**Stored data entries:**
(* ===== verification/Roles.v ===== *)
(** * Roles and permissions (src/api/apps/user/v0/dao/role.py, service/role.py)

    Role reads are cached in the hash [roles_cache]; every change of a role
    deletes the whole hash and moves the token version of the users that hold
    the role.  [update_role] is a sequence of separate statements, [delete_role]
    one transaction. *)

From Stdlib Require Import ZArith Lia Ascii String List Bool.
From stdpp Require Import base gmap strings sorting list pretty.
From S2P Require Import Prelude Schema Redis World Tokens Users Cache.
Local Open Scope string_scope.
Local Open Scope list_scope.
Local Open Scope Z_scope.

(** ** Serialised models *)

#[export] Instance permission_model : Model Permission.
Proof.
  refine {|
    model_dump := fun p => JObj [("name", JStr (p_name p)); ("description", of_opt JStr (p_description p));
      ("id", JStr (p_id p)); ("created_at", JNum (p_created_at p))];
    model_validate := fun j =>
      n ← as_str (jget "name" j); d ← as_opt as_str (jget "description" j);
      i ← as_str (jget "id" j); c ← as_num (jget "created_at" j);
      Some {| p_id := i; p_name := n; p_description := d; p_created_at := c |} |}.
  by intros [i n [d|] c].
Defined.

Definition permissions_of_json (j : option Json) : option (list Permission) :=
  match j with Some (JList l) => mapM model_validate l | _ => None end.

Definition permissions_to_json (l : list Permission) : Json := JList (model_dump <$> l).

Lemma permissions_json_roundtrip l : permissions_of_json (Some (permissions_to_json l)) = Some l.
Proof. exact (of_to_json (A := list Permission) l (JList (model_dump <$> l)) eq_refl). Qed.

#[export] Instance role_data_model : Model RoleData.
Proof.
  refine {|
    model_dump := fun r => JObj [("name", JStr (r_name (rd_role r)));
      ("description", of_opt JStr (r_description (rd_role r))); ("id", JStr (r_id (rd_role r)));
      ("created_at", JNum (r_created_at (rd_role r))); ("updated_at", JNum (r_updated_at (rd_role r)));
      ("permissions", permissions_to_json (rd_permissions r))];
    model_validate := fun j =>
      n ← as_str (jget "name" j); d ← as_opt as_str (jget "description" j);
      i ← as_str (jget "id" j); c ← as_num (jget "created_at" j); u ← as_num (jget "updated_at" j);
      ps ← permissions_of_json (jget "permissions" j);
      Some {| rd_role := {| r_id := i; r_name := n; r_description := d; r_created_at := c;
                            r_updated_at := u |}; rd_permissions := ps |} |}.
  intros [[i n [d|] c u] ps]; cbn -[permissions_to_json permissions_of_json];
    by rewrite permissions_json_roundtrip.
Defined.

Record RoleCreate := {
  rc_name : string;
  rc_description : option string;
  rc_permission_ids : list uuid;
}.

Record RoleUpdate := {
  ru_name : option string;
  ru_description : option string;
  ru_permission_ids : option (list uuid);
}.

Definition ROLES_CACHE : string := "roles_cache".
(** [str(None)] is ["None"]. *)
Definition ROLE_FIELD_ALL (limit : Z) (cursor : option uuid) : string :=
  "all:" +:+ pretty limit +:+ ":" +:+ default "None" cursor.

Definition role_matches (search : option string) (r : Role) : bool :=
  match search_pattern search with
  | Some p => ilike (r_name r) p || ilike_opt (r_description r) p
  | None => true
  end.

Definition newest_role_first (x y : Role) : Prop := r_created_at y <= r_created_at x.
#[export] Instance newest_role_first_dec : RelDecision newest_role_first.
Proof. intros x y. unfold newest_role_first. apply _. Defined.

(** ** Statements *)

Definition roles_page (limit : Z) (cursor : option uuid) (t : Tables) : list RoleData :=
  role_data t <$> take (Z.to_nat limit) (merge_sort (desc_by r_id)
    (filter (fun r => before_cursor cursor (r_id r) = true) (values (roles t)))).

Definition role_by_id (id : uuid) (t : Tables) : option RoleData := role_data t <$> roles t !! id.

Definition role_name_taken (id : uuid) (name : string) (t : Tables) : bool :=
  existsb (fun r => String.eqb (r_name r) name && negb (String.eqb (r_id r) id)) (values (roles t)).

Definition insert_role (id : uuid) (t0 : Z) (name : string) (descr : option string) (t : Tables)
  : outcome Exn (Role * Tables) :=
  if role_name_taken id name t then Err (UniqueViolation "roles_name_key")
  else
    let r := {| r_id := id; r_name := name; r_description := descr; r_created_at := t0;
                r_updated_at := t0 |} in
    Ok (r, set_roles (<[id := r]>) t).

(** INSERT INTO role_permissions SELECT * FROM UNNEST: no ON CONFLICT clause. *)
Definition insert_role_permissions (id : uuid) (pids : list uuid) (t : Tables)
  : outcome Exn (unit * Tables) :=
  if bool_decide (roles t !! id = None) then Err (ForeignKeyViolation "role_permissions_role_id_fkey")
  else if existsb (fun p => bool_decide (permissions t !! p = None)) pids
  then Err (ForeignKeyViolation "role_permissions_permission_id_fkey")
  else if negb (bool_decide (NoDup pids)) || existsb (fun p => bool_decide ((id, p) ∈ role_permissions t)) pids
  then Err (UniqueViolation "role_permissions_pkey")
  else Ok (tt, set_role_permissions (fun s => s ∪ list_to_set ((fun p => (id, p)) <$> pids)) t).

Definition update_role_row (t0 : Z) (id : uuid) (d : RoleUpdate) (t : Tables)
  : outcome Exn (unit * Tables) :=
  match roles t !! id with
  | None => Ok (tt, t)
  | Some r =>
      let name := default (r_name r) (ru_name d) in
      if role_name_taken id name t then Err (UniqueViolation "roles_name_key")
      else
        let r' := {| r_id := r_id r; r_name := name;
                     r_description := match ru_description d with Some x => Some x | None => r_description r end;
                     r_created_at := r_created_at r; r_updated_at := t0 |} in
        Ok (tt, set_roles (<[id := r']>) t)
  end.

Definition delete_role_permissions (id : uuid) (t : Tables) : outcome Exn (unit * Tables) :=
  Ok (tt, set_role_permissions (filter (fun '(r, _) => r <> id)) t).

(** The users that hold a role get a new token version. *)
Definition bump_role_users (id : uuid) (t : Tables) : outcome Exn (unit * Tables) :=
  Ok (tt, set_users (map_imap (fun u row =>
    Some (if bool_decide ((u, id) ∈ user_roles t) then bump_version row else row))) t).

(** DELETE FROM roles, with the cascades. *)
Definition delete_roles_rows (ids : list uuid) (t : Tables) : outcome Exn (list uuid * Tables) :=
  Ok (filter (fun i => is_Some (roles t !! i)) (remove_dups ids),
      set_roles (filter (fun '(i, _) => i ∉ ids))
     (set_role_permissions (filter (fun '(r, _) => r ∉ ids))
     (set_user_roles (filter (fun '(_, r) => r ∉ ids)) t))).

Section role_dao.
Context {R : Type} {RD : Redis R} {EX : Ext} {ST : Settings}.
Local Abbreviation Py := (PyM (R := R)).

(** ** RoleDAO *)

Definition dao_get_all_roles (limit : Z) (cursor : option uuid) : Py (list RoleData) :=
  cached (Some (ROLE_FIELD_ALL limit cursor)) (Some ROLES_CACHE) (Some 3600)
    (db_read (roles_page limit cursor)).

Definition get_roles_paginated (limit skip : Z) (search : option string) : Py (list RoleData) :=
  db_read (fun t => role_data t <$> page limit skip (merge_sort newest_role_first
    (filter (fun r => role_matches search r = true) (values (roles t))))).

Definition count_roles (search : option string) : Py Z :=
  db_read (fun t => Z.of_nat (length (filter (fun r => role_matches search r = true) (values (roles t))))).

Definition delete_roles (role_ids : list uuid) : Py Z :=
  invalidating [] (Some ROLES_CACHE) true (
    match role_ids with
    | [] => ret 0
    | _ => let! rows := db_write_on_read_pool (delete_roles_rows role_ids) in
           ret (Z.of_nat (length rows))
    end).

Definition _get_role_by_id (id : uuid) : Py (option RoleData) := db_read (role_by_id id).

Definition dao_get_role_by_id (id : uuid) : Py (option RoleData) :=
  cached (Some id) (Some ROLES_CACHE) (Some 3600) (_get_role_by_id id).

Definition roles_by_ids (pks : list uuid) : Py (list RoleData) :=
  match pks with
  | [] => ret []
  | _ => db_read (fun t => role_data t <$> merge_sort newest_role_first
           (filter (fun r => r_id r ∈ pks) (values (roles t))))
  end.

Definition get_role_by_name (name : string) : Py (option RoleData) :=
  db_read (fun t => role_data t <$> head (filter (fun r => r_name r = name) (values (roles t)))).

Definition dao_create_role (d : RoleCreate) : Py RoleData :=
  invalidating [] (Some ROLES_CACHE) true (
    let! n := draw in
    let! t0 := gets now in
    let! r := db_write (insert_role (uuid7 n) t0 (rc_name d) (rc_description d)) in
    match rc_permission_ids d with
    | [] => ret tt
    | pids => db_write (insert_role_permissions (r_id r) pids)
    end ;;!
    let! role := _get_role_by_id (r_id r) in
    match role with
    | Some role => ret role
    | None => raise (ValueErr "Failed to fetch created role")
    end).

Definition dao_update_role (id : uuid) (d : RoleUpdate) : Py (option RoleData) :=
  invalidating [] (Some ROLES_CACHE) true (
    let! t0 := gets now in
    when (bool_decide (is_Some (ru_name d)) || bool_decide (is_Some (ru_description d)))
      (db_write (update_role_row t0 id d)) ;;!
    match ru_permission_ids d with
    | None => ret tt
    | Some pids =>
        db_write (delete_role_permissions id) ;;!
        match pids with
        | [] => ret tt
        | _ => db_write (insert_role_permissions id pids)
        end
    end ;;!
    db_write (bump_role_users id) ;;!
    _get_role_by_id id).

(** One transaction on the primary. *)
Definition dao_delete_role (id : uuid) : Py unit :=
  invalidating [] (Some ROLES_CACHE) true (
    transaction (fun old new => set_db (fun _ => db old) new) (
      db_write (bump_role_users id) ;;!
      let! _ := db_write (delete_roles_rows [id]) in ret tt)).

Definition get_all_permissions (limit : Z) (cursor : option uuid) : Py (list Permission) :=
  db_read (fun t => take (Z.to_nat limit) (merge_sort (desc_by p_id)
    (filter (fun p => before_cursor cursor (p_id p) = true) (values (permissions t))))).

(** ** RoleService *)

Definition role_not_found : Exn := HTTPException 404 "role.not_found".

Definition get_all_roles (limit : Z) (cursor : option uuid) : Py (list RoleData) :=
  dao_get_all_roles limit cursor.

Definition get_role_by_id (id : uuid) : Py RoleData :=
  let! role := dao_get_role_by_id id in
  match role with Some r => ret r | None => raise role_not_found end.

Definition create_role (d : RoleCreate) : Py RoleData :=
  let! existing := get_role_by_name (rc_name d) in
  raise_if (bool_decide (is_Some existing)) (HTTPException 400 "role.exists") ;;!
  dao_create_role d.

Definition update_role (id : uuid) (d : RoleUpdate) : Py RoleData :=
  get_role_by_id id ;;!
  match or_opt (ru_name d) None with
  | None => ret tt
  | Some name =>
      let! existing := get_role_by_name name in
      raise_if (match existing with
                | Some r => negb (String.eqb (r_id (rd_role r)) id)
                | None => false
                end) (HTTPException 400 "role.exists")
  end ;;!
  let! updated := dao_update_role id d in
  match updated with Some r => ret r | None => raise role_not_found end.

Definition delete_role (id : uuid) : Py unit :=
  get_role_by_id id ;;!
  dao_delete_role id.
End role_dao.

**Your instructions:**
Among the records above, find each line holding the string "that" and pull it out.

**Written reply:**
    deletes the whole hash and moves the token version of the users that hold
(** The users that hold a role get a new token version. *)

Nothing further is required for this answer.